Published in Ming Pao
(Hong Kong) on 9 January 2016
by (link to originallink to original)
Translated from by Nathan Hsu. Edited by Helaine Schweitzer.
With no prior warning, North Korea has conducted its fourth nuclear weapons test. While the detonation was purportedly from a hydrogen bomb according to Pyongyang, the United States and South Korea have both suggested that the explosion was only atomic in nature. Even so, North Korea's brazen nuclear weapons test in defiance of a United Nations ban is a clear violation of U.N. resolutions and must be met with severe censure and punishment.

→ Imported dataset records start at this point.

(* ===== verification/NetworkApproval.v ===== *)
(** * Asking about a host

    core/src/tools/network_approval.rs: a request of the network proxy that no
    list decides. The service attributes it to a running tool call, consults the
    hosts the session has approved or denied, joins a question that is already
    open or asks one ([ToolApprovals.request_approval]), and commits the answer
    under a lock, together with the amendment of the policy it may carry
    ([persist_network_policy_amendment] of core/src/session/mod.rs). Every critical
    section is one operation of a [task]; the requests of a session run
    concurrently and may be dropped where they wait, which runs their guards.

    The session, the running proxy, identifiers and clocks are operations with any
    answer, telemetry is left out. A token of cancellation is its number.
    [run_until_cancelled] is an alternative of every wait of the review. *)

From S2P Require Import Prelude RustStr ExecPolicy Truncate HostPattern PathUri Permissions PermissionTransforms.
From stdpp Require Import pretty.
From S2P Require Import ShellSyntax CommandSafety ExecApproval Interaction ToolSandbox ToolApprovals Tasks.
Import Truncation.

As the world scrutinizes this most recent test, many eyes have been fixated upon the debate as to whether or not the detonation truly originated from a hydrogen bomb, a misplaced focus that misses the forest for the trees. The simple fact is that whether hydrogen or atomic, if North Korea cannot proceed with its nuclear weapons tests in a responsible manner, trials of any weapons of mass destruction must be viewed as actions that challenge the very limits of U.S. and Chinese tolerance.

A Nuclear Capability without Responsibility Sparks Fears among Other Nations

It is not terribly difficult to produce nuclear weapons, and several nations possess the technology to do so. While China remains the sole nation with an official nuclear arsenal among its immediate neighbors, the production of such weapons can only be a matter of time given the scientific and technological capabilities of Japan and South Korea. Japan in particular has long maintained that it would be able to quickly acquire nuclear weapons capability in the event that its constitution of peace is overturned. Consequently, despite the existence of the Treaty on the Non-Proliferation of Nuclear Weapons, nuclear weapons technology and materials have flowed steadily into the hands of several states, including North Korea. Therefore, the true question lies not in which states are capable of producing nuclear weapons, but which ones are capable of wielding such power responsibly, with restraint instead of recklessness.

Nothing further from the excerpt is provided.